> **Exercise**:
Nothing in the records should differ when you write them out again.
───── Provided information ─────
(* ===== verification/Net.v ===== *)
(** * The network layer ([common/network.h], [common/network_win32.c])

    Winsock itself is not part of the program: [Winsock S] is the record of its
    calls over an arbitrary state [S], and [WinsockLaws] what its documentation
    promises of them.  The functions of the program ([net_send_all],
    [tcp_client_connect_timeout], ...) are written over these calls.

    - [ws_rx s fd] is the stream the peer of [fd] has sent and will send before
      it closes; [ws_tx s fd] everything handed to [send] on [fd] so far.
    - [ws_patience s fd] bounds how often the calls on [fd] will still make no
      progress ([WSAEWOULDBLOCK]); the retry loops take it, with the number of
      bytes left, as fuel. *)

From S2P Require Import Prelude CTypes Errors.

(** ** Data *)

Definition USBIP_PORT : Z := 3240.
Definition INVALID_SOCKET_VAL : Z := 2 ^ 64 - 1.
Definition WSAEWOULDBLOCK : Z := 10035.
Definition INADDR_ANY : Z := 0.
Definition INADDR_NONE : Z := 0xFFFFFFFF.
Definition FD_SETSIZE : nat := 64.

(** The result of a Winsock call: a value, or [SOCKET_ERROR] with the code
    [WSAGetLastError] returns after it. *)
Inductive sock_res (A : Type) :=
  | SockOk (a : A)
  | SockErr (wsa : Z).
Arguments SockOk {A} a.
Arguments SockErr {A} wsa.

Inductive sock_type := SOCK_STREAM | SOCK_DGRAM.

(** The options the program sets. *)
Inductive sock_opt :=
  | FIONBIO (mode : Z)
  | TCP_NODELAY (opt : bool)
  | SO_REUSEADDR (opt : bool)
  | SO_BROADCAST (opt : bool)
  | SO_KEEPALIVE (opt : bool)
  | SIO_KEEPALIVE_VALS (onoff time interval : Z)
  | SO_RCVTIMEO (ms : Z)
  | SO_SNDTIMEO (ms : Z)
  | SO_RCVBUF (size : Z)
  | SO_SNDBUF (size : Z).

Record socket_set := {
  read_fds : list Z;
  write_fds : list Z;
  error_fds : list Z;
  max_fd : Z;
}.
─────
> **Response to the task**:
(* ===== verification/Net.v ===== *)
(** * The network layer ([common/network.h], [common/network_win32.c])

    Winsock itself is not part of the program: [Winsock S] is the record of its
    calls over an arbitrary state [S], and [WinsockLaws] what its documentation
    promises of them.  The functions of the program ([net_send_all],
    [tcp_client_connect_timeout], ...) are written over these calls.

    - [ws_rx s fd] is the stream the peer of [fd] has sent and will send before
      it closes; [ws_tx s fd] everything handed to [send] on [fd] so far.
    - [ws_patience s fd] bounds how often the calls on [fd] will still make no
      progress ([WSAEWOULDBLOCK]); the retry loops take it, with the number of
      bytes left, as fuel. *)

From S2P Require Import Prelude CTypes Errors.

(** ** Data *)

Definition USBIP_PORT : Z := 3240.
Definition INVALID_SOCKET_VAL : Z := 2 ^ 64 - 1.
Definition WSAEWOULDBLOCK : Z := 10035.
Definition INADDR_ANY : Z := 0.
Definition INADDR_NONE : Z := 0xFFFFFFFF.
Definition FD_SETSIZE : nat := 64.

(** The result of a Winsock call: a value, or [SOCKET_ERROR] with the code
    [WSAGetLastError] returns after it. *)
Inductive sock_res (A : Type) :=
  | SockOk (a : A)
  | SockErr (wsa : Z).
Arguments SockOk {A} a.
Arguments SockErr {A} wsa.

Inductive sock_type := SOCK_STREAM | SOCK_DGRAM.

(** The options the program sets. *)
Inductive sock_opt :=
  | FIONBIO (mode : Z)
  | TCP_NODELAY (opt : bool)
  | SO_REUSEADDR (opt : bool)
  | SO_BROADCAST (opt : bool)
  | SO_KEEPALIVE (opt : bool)
  | SIO_KEEPALIVE_VALS (onoff time interval : Z)
  | SO_RCVTIMEO (ms : Z)
  | SO_SNDTIMEO (ms : Z)
  | SO_RCVBUF (size : Z)
  | SO_SNDBUF (size : Z).

Record socket_set := {
  read_fds : list Z;
  write_fds : list Z;
  error_fds : list Z;
  max_fd : Z;
}.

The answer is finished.